Here are the records. Write out exactly the lines between the one holding "intros H Hnone." and the one holding "fst (task_status bell_ext", inclusive.

**********

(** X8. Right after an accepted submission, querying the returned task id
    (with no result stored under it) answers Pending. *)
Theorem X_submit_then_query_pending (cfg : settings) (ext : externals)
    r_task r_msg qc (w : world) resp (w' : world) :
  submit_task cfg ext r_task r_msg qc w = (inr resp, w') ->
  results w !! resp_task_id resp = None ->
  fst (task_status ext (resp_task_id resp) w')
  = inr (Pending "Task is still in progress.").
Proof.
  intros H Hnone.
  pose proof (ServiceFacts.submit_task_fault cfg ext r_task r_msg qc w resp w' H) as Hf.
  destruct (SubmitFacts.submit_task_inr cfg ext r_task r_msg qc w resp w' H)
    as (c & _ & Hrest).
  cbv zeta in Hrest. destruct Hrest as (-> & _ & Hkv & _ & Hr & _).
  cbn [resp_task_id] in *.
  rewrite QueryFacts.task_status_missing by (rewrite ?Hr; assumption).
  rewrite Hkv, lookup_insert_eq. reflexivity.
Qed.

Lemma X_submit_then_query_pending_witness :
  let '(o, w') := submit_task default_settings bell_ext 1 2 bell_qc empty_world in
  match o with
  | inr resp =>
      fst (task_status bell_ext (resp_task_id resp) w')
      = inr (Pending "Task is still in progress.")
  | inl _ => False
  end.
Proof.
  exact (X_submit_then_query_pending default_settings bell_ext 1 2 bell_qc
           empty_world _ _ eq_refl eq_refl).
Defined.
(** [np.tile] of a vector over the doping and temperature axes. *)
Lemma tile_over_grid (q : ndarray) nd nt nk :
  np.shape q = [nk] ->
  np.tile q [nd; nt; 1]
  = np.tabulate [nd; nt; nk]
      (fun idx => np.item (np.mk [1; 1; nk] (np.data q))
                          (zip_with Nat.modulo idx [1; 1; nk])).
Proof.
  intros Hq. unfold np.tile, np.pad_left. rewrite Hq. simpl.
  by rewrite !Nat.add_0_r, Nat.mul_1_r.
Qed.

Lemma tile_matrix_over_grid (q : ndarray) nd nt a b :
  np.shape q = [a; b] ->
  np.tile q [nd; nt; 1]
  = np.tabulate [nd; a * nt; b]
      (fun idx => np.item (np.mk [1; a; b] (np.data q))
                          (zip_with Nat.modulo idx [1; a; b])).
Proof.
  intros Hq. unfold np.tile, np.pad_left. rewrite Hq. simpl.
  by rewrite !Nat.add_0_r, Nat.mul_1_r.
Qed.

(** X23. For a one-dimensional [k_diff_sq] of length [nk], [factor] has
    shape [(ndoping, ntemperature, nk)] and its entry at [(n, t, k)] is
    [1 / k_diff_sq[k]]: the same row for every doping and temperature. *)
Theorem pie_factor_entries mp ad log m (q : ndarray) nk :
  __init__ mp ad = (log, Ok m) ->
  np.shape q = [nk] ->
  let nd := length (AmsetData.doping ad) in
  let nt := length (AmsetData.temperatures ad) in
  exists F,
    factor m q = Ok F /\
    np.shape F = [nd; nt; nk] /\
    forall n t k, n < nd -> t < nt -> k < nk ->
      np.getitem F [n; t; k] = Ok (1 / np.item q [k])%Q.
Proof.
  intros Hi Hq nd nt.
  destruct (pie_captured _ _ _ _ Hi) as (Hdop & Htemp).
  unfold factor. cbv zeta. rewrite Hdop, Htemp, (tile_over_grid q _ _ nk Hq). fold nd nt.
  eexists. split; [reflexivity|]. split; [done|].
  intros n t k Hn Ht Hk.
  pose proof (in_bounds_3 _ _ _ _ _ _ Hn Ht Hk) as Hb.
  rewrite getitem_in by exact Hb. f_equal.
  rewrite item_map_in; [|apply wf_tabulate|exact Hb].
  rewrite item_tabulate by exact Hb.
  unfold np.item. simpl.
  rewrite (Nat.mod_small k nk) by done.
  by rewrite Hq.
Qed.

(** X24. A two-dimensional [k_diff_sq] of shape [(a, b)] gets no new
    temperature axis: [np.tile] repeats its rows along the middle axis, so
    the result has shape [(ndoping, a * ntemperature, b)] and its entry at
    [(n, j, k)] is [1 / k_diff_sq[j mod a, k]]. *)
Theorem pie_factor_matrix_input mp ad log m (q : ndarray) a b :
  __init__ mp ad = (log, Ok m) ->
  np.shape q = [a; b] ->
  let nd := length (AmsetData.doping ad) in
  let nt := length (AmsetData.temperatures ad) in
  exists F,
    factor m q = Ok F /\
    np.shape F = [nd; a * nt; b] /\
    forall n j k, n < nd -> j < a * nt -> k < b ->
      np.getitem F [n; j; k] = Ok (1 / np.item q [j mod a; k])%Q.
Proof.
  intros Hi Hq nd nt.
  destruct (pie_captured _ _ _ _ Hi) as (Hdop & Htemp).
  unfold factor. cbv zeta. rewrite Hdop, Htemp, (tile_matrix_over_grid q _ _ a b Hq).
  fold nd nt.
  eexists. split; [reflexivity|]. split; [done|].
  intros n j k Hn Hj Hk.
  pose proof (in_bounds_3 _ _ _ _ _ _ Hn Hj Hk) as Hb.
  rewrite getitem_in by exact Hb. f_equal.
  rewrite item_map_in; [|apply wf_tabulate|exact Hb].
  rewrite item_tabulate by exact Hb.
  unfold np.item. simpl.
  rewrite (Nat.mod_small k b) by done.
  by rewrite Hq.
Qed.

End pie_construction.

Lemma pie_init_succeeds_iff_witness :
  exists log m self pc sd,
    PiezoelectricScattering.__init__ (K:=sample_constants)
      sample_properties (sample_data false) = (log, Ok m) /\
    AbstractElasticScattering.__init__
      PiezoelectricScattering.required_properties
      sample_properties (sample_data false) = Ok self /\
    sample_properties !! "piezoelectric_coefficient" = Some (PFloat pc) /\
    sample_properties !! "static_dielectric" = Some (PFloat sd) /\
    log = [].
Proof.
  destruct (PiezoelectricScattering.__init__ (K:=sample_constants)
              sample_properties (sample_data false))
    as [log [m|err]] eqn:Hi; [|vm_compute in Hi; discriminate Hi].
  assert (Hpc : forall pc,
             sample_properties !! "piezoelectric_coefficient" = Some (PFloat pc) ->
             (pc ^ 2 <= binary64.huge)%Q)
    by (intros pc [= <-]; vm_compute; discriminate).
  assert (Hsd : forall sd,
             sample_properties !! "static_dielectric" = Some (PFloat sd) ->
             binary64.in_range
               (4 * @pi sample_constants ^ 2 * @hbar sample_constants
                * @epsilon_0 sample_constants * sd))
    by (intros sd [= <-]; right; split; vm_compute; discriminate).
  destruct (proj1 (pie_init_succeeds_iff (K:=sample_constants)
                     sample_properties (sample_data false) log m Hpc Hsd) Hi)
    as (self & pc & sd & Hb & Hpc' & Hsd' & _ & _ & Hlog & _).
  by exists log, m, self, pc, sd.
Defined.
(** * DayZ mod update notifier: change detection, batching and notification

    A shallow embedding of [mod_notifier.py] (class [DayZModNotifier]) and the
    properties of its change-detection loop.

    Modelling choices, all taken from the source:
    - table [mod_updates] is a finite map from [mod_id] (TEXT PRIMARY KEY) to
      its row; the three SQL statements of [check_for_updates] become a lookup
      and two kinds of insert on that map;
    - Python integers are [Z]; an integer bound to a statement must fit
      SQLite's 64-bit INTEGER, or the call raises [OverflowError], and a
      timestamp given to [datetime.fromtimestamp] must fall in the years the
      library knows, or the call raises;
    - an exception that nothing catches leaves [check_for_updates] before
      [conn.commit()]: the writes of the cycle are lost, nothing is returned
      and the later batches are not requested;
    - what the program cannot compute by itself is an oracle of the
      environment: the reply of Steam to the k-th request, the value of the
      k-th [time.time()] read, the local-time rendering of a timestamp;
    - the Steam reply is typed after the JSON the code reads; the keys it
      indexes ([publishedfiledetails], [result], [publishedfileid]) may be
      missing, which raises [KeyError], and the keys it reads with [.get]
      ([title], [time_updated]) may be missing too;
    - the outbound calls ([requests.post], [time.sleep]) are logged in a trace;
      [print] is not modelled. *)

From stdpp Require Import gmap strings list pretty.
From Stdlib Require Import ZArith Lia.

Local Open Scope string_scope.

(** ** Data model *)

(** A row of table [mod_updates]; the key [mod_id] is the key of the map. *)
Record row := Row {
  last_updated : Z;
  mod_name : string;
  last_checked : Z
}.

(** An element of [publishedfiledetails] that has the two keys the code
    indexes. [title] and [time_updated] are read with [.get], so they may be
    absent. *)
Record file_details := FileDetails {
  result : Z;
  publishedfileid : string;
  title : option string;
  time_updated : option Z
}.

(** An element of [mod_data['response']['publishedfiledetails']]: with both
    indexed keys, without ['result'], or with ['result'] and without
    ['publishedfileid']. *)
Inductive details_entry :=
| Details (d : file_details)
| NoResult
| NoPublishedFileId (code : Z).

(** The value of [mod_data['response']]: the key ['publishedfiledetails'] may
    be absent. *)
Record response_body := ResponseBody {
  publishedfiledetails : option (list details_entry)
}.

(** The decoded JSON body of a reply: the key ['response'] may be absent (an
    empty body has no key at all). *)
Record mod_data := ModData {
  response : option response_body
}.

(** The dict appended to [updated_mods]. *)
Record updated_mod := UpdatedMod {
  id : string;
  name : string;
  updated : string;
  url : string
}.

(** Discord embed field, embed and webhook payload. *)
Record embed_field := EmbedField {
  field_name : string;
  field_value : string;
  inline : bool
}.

**********

Exercise result:
  intros H Hnone.
  pose proof (ServiceFacts.submit_task_fault cfg ext r_task r_msg qc w resp w' H) as Hf.
  destruct (SubmitFacts.submit_task_inr cfg ext r_task r_msg qc w resp w' H)
    as (c & _ & Hrest).
  cbv zeta in Hrest. destruct Hrest as (-> & _ & Hkv & _ & Hr & _).
  cbn [resp_task_id] in *.
  rewrite QueryFacts.task_status_missing by (rewrite ?Hr; assumption).
  rewrite Hkv, lookup_insert_eq. reflexivity.
Qed.

Lemma X_submit_then_query_pending_witness :
  let '(o, w') := submit_task default_settings bell_ext 1 2 bell_qc empty_world in
  match o with
  | inr resp =>
      fst (task_status bell_ext (resp_task_id resp) w')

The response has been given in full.